Pero después del accidente ese que lo dejó sin su pierna izquierda Juan se levantó de la cama y salió, caminando con la prótesis que le compró la compañía, a trabajar de ganchero en los pocitos de carbón, vaciando tambos y tambos de hulla.

“Los mineros son gente sumamente valiente, sumamente trabajadora. Su trabajo los hace únicos, exclusivos, singulares. Con todo el orgullo del mundo te digo que compartí con ellos las negras paredes de las minas más de una vez, porque mi profesión de médicos de salud en el trabajo me obligaba a ir a esos lugares a reconstruir un accidente, a hacer un análisis de un puesto, a algún recorrido a las minas de carbón que la Comisión de Seguridad Mixta solicitaba…”, contó el médico Juan Montemayor.

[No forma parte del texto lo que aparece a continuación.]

(** What a file holds (text or bytes); the package only copies it around
    and hands it to the INI reader. *)
Context {Content : Type}.

Inductive Node :=
| File (c : Content)
| Dir.

(** The file system says which paths exist and what they are.  It does
    not tie a path to its parent directory. *)
Definition World : Type := Config * gmap Path Node.

Record State := mkState {
  config : Config;
  fs : gmap Path Node;
  backups_path : option Path;      (* [self.backups_path] *)
  now : string;                    (* the clock, already formatted *)
  trace : list Effect
}.

(** The collaborators of the package that are not part of it: pathlib's
    parser and printer, the application paths, the reader and writer of
    the INI text, the event bus, and what the package inherits from
    [Package]. *)
Record Host := mkHost {
  PathOf : string → Path;                    (* [Path(s)] *)
  str_of : Path → string;                    (* [str(p)] *)
  App_Root : Path;                           (* [Paths.App.Root] *)
  App_Backups : Path;                        (* [Paths.App.Backups] *)
  ini_parse : Content → Ini.IniHandler;
  ini_to_string : Ini.IniHandler → Content;
  dispatch : Event → World → World;          (* the subscribers of an event *)
  respond : Event → World → bool;            (* the answer to [Events.Call] *)
  metadata_package_name : string;            (* [self.metadata.package_name] *)
  downloaded_asset_path : Path;              (* [self.downloaded_asset_path] *)
  move_contents_impl : Path → Path → World → Result unit * World
}.

(** The methods a game integration overrides. *)
Record Integration := mkIntegration {
  validate_game_exe_path_impl : Path → World → Result Path * World;
  autodetect_game_folder_impl : World → Result Path * World;
  initialize_game_launch_impl : Path → World → Result unit * World
}.

(** The base class leaves them unimplemented. *)
Definition base_integration : Integration :=
  mkIntegration
    (λ _ w, (Raise NotImplementedError, w))
    (λ w, (Raise NotImplementedError, w))
    (λ _ w, (Raise NotImplementedError, w)).

Definition M (A : Type) : Type := State → Result A * State.

#[global] Instance M_ret : MRet M := λ A a s, (Ok a, s).

#[global] Instance M_bind : MBind M := λ A B f m s,
  match m s with
  | (Ok a, s') => f a s'
  | (Raise e, s') => (Raise e, s')
  end.

Definition raise {A} (e : Exception) : M A := λ s, (Raise e, s).

(** [try: m  except Exception as e: h e] — what [m] did to the state
    before it raised stays done. *)
Definition try_except {A} (m : M A) (h : Exception → M A) : M A := λ s,
  match m s with
  | (Ok a, s') => (Ok a, s')
  | (Raise e, s') => h e s'
  end.

Definition log (e : Effect) : M unit := λ s,
  (Ok tt, mkState (config s) (fs s) (backups_path s) (now s) (trace s ++ [e])).

Definition get_config : M Config := λ s, (Ok (config s), s).

Definition set_world (w : World) (s : State) : State :=
  mkState w.1 w.2 (backups_path s) (now s) (trace s).

(** A method of the host or of the integration, run on the world. *)
Definition on_world {A} (f : World → Result A * World) : M A := λ s,
  let r := f (config s, fs s) in (r.1, set_world r.2 s).

Existing Class Host.
Existing Class Integration.

Context {host : Host} {impl : Integration}.

(** [Events.Fire(e)] and [Events.Call(e)] *)
Definition Fire (e : Event) : M unit :=
  log (Fired e);; on_world (λ w, (Ok tt, dispatch host e w)).

Definition Call (e : Event) : M bool := λ s,
  let answer := respond host e (config s, fs s) in
  (log (Called e answer);; on_world (λ w, (Ok answer, dispatch host e w))) s.

(** *** File-system primitives *)

Definition path_exists (p : Path) : M bool := λ s,
  (log (PathExists p);; mret (bool_decide (is_Some (fs s !! p)))) s.

Definition path_is_dir (p : Path) : M bool := λ s,
  (log (PathIsDir p);;
   mret (match fs s !! p with Some Dir => true | _ => false end)) s.

(** [open(p, 'r')] and reading it all *)
Definition open_read (p : Path) : M Content := λ s,
  (log (OpenRead p);;
   match fs s !! p with
   | Some (File c) => mret c
   | Some Dir => raise (PermissionError p)
   | None => raise (FileNotFoundError p)
   end) s.

Definition put_file (p : Path) (c : Content) : M unit := λ s,
  (Ok tt, mkState (config s) (<[p := File c]> (fs s)) (backups_path s) (now s) (trace s)).

Definition put_dir (p : Path) : M unit := λ s,
  (Ok tt, mkState (config s) (<[p := Dir]> (fs s)) (backups_path s) (now s) (trace s)).

(** [open(p, 'w')] and writing [c] *)
Definition open_write (p : Path) (c : Content) : M unit := λ s,
  (log (OpenWrite p);;
   match fs s !! p with
   | Some Dir => raise (PermissionError p)
   | _ => put_file p c
   end) s.

(** [a / s] with a string on the right *)
Definition div_str (a : Path) (s : string) : Path := joinpath a (PathOf host s).

(** [shutil.copy2(src, dst)]: a directory as destination receives the
    file under its own name; copying a file onto itself is refused. *)
Definition copy2 (src dst : Path) : M unit := λ s,
  (log (Copy2 src dst);;
   let target :=
     match fs s !! dst with
     | Some Dir => div_str dst (name src)
     | _ => dst
     end in
   if decide (target = src) then raise (SameFileError src target)
   else match fs s !! src with
        | None => raise (FileNotFoundError src)
        | Some Dir => raise (PermissionError src)
        | Some (File c) =>
            match fs s !! target with
            | Some Dir => raise (PermissionError target)
            | _ => put_file target c
            end
        end) s.

(** Modelled from the spec: [Paths.verify_path] lives in
    [core/path_manager.py], which is not among the sources.  The spec
    has it ensure that the backup root directory exists.  Given [None]
    there is no path to act on, and Python fails on the first use of it
    as a path. *)
Definition verify_path (p : option Path) : M unit := λ s,
  (log (VerifyPath p);;
   match p with
   | None => raise (AttributeError "'NoneType' object has no attribute 'mkdir'")
   | Some d =>
       match fs s !! d with
       | Some Dir => mret tt
       | Some (File _) => raise (FileExistsError d)
       | None => put_dir d
       end
   end) s.

(** [self.move_contents(src, dst)], inherited from [Package]. *)
Definition move_contents (src dst : Path) : M unit :=
  log (MoveContents src dst);; on_world (move_contents_impl host src dst).

(** ** ModelImporterConfig.importer_path *)

Definition importer_path (c : ModelImporterConfig) : Path :=
  let importer_path := PathOf host (importer_folder c) in
  if is_absolute importer_path then importer_path
  else joinpath (App_Root host) importer_path.

Definition d3dx_ini_path (c : Config) : Path :=
  div_str (importer_path (Importer c)) "d3dx.ini".

(** ** ModelImporterPackage *)

(** [Path(game_folder)] and [str(game_folder)] *)
Definition Path_ (x : PathLike) : Path :=
  match x with
  | OfStr s => PathOf host s
  | OfPath p => p
  end.

Definition str_ (x : PathLike) : string :=
  match x with
  | OfStr s => s
  | OfPath p => str_of host p
  end.

Definition validate_game_path (game_folder : PathLike) : M Path :=
  let game_path := Path_ game_folder in
  if negb (is_absolute game_path) then
    raise (ValueError "Game folder is not a valid path!")
  else
    e ← path_exists game_path;
    if negb e then raise (ValueError "Game folder does not exist!")
    else
      d ← path_is_dir game_path;
      if negb d then raise (ValueError "Game folder is not a directory!")
      else mret game_path.

Definition validate_game_exe_path (game_path : Path) : M Path :=
  log (ValidateGameExePath game_path);;
  on_world (validate_game_exe_path_impl impl game_path).

Definition autodetect_game_folder : M Path :=
  log AutodetectGameFolder;; on_world (autodetect_game_folder_impl impl).

Definition initialize_game_launch (game_path : Path) : M unit :=
  log (InitializeGameLaunch game_path);;
  on_world (initialize_game_launch_impl impl game_path).

(** *** set_default_ini_values *)

(** The key and the value for one option, by the type of the setting. *)
Definition resolve_value (setting_type : SettingType) (setting_value : scalar)
    (values : ini_value) : Result (scalar * ini_value) :=
  match setting_type with
  | Constant => Ok (SNone, values)
  | Bool =>
      let key := SStr (if truthy setting_value then "on" else "off") in
      match getitem values key with
      | Ok value => Ok (key, value)
      | Raise e => Raise e
      end
  | Map =>
      let key := setting_value in
      match getitem values key with
      | Ok value => Ok (key, value)
      | Raise e => Raise e
      end
  end.

(** The body of the inner loop: the key and the value, the check for a
    missing value, and the write. *)
Definition set_default_ini_value (setting_type : SettingType)
    (setting_value : scalar) (section option : string) (values : ini_value)
    (ini : Ini.IniHandler) : Result Ini.IniHandler :=
  match resolve_value setting_type setting_value values with
  | Raise e => Raise e
  | Ok (key, value) =>
      if decide (value = Lit SNone) then
        Raise (ValueError ("Config is missing value for section `" +:+ section
                           +:+ "` option `" +:+ option +:+ "` key `"
                           +:+ py_str key))
      else
        match Ini.set_option ini section option value with
        | inr ini' => Ok ini'
        | inl msg =>
            Raise (ValueError ("Failed to set section " +:+ section
                               +:+ " option " +:+ option +:+ " to "
                               +:+ value_str value
                               +:+ ": " +:+ msg))
        end
  end.

(** [for option, values in options.items()] *)
Fixpoint set_default_ini_options (setting_type : SettingType)
    (setting_value : scalar) (section : string) (options : OptionTable)
    (ini : Ini.IniHandler) : Result Ini.IniHandler :=
  match options with
  | [] => Ok ini
  | (option, values) :: rest =>
      match set_default_ini_value setting_type setting_value section option values ini with
      | Ok ini' => set_default_ini_options setting_type setting_value section rest ini'
      | Raise e => Raise e
      end
  end.

(** [for section, options in settings.items()] *)
Fixpoint set_default_ini_sections (setting_type : SettingType)
    (setting_value : scalar) (settings : SectionTable)
    (ini : Ini.IniHandler) : Result Ini.IniHandler :=
  match settings with
  | [] => Ok ini
  | (section, options) :: rest =>
      match set_default_ini_options setting_type setting_value section options ini with
      | Ok ini' => set_default_ini_sections setting_type setting_value rest ini'
      | Raise e => Raise e
      end
  end.

Definition set_default_ini_values (c : Config) (ini : Ini.IniHandler)
    (setting_name : string) (setting_type : SettingType)
    (setting_value : scalar) : Result Ini.IniHandler :=
  match dict_get setting_name (d3dx_ini (Importer c)) with
  | None => Raise (ValueError ("Config is missing " +:+ setting_name +:+ " setting!"))
  | Some settings =>
      set_default_ini_sections setting_type setting_value settings ini
  end.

Hoy de Juan Alcalá no quedan más que ruinas.

Para que me oyera tuve que acercarme hasta al huevo de su oreja y gritar; y hace años que Juan se quedó ciego del ojo derecho, mira borroso.

Lo del oído, me contó, le vino por los truenos de la dinamita, allá cuando trabajaba en las minas de metal, porque para sacar el metal de las minas tienen que tronar dinamita y de tantos truenos Juan se quedó sordo.

Otro día que estaba en la mina martillando con su mazo sobre una piedra, brincó una esquirla de yeso y le pegó en el ojo.

Desde entonces anda con la vista empañada, como si la tarde de un día neblinoso se le hubiera quedado pegada en la retina para siempre

Además Juan tiene los pulmones jodidos de tanto y tanto aspirar, por años, 30, el polvo negro del carbón.

Un día de hace dos años Juan, decidió que ya no quería caminar y se quedó sentado en su silla de ruedas viendo rodar el mundo.

“No, ya no quiero caminar, ya no quiero”, dijo.